Generation Worked

Generation Works, an artist-run space in Tacoma, Washington, recently staged its last-ever project as part of the Upcoming Exhibitions program at abc art berlin contemporary, an art fair founded in 2008. Harry Burke reflects on their last exhibition, and on the project as a whole.

Generation Works' beginnings as a foreclosed condo in Tacoma, Washington. 

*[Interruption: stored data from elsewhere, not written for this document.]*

(* ===== verification/ReviewReduce.v ===== *)
(** * ReviewReduce: the controller's state reducer

    Models [internal/review/reduce.go]: [Reduce] decides, from one observation of
    an issue, the one move the controller may make next. *)

From S2P Require Import Prelude GoStd GoStdFacts Review ReviewMarker ReviewEpoch.
From S2P Require Import ReviewMilestone.

(** ** Steps *)

Inductive StepKind :=
  | StepNothing | StepReview | StepUnassign | StepRevoke | StepRecordIntent | StepRecordRoute.

#[export] Instance StepKind_eq_dec : EqDecision StepKind.
Proof. solve_decision. Defined.

Definition ReviewStateCommented : string := "COMMENTED".

Record Step := MkStep {
  st_Kind : StepKind;
  st_Why : string;
  st_PR : PullRequest;
  st_Occurrence : Z;
  st_Claim : Z;
  st_Head : string;
  st_Approval : Z;
  st_ReviewerProfile : string;
  st_Outcome : Outcome;
  st_Principal : string;
  st_RemoveLabel : string;
  st_AddLabel : string;
}.

Definition nothing (why : string) : Step :=
  MkStep StepNothing why zero_PR 0 0 "" 0 "" OutcomeUnset "" "" "".

Definition record (pr : PullRequest) (t : Trigger) (claim : Z) (head : string) (o : Outcome)
    (why : string) : Step :=
  MkStep StepRecordRoute why pr (tr_Occurrence t) claim head 0 "" o "" "" "".

Definition short (sha : string) : string := if 12 <? str_len sha then str_take 12 sha else sha.

(** A controller review the forge has confirmed. *)
Record published := MkPublished {
  pub_review : Review;
  pub_marker : ReviewMarker;
  pub_zero : bool;
}.

Definition zero_Review : Review := MkReview 0 "" "" "" "" zero_time.

(** [published.head] *)
Definition pub_head (p : published) (pr : PullRequest) : string * Z :=
  if pub_zero p then (pr_Head pr, rm_Claim (pub_marker p))
  else (rm_Head (pub_marker p), rm_Claim (pub_marker p)).

Definition unreviewed (sourceClaim : Z) : published :=
  MkPublished zero_Review (MkReviewMarker 0 sourceClaim 0 "" "" VerdictUnset "") true.

Record decision := MkDecision { d_outcome : Outcome; d_why : string }.

Record completedRoute := MkCompleted {
  cr_trigger : Trigger;
  cr_claim : Z;
  cr_head : string;
  cr_outcome : Outcome;
  cr_why : string;
}.

Definition observedPR (s : Snapshot) : PullRequest := default zero_PR (sn_PR s).

(** ** Selecting reviews *)

Definition since (reviews : list published) (from : Z) : list published :=
  filter (λ p, time_before (rv_SubmittedAt (pub_review p)) from = false) reviews.

Definition forApproval (reviews : list published) (approval : Z) : list published :=
  filter (λ p, rm_Approval (pub_marker p) = approval) reviews.

Definition through (reviews : list published) (to : Z) : list published :=
  filter (λ p, time_after (rv_SubmittedAt (pub_review p)) to = false) reviews.

Definition matches_occurrence (occurrence claim approval : Z) (p : published) : bool :=
  (rm_Occurrence (pub_marker p) =? occurrence) && (rm_Claim (pub_marker p) =? claim)
  && (rm_Approval (pub_marker p) =? approval).

Definition reviewFor (reviews : list published) (occurrence claim approval : Z)
    (head base : string) : option published :=
  find (λ p, matches_occurrence occurrence claim approval p
             && bool_decide (rm_Head (pub_marker p) = head)
             && bool_decide (rm_Base (pub_marker p) = base)) reviews.

Definition reviewForHead (reviews : list published) (occurrence claim approval : Z)
    (head : string) : option published :=
  find (λ p, matches_occurrence occurrence claim approval p
             && bool_decide (rm_Head (pub_marker p) = head)) reviews.

Definition mismatchedReviewForOccurrence (reviews : list published)
    (occurrence claim approval : Z) : option published :=
  find (λ p, (rm_Occurrence (pub_marker p) =? occurrence)
             && (negb (rm_Claim (pub_marker p) =? claim)
                 || negb (rm_Approval (pub_marker p) =? approval))) reviews.

(** The loop of [latestReviewForOccurrenceThrough]. *)
Definition later_review (occurrence claim approval to : Z) (latest : option published)
    (p : published) : option published :=
  if negb (matches_occurrence occurrence claim approval p)
     || time_after (rv_SubmittedAt (pub_review p)) to
  then latest
  else match latest with
  | None => Some p
  | Some l =>
      if time_after (rv_SubmittedAt (pub_review p)) (rv_SubmittedAt (pub_review l))
         || ((rv_SubmittedAt (pub_review p) =? rv_SubmittedAt (pub_review l))
             && (rv_ID (pub_review l) <? rv_ID (pub_review p)))
      then Some p else latest
  end.

Definition latestReviewForOccurrenceThrough (reviews : list published)
    (occurrence claim approval to : Z) : option published :=
  foldl (later_review occurrence claim approval to) None reviews.

(** [distinctHeads]: the round counter. *)
Fixpoint distinct_loop (reviews : list published) (seen : gset string) : list string :=
  match reviews with
  | [] => []
  | p :: rest =>
      let h := rm_Head (pub_marker p) in
      if bool_decide (h ∈ seen) then distinct_loop rest seen
      else h :: distinct_loop rest ({[h]} ∪ seen)
  end.
Definition distinctHeads (reviews : list published) : list string := distinct_loop reviews ∅.

Definition containsHead (heads : list string) (head : string) : bool := bool_decide (head ∈ heads).

Section reduce.
Context {T : GoTables}.

Definition containsLogin (logins : list string) (want : string) : bool :=
  existsb (λ l, eqFold l want) logins.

Generation Works is responsible, progressive, made of stone, its website says to you, with a touch of imagination, patience, openness. The website header, lifted from the online home of another company with the same name, appears against a background that fades from white to baby blue. In the bottom left is the emblem of its sister organisation, Open Shape, its logo like a better version of its DIS counterpart. DIS were at the fair too, in fact, in a real booth, on the Saturday presenting a talk declaring Mainstream as the truest Avant Garde.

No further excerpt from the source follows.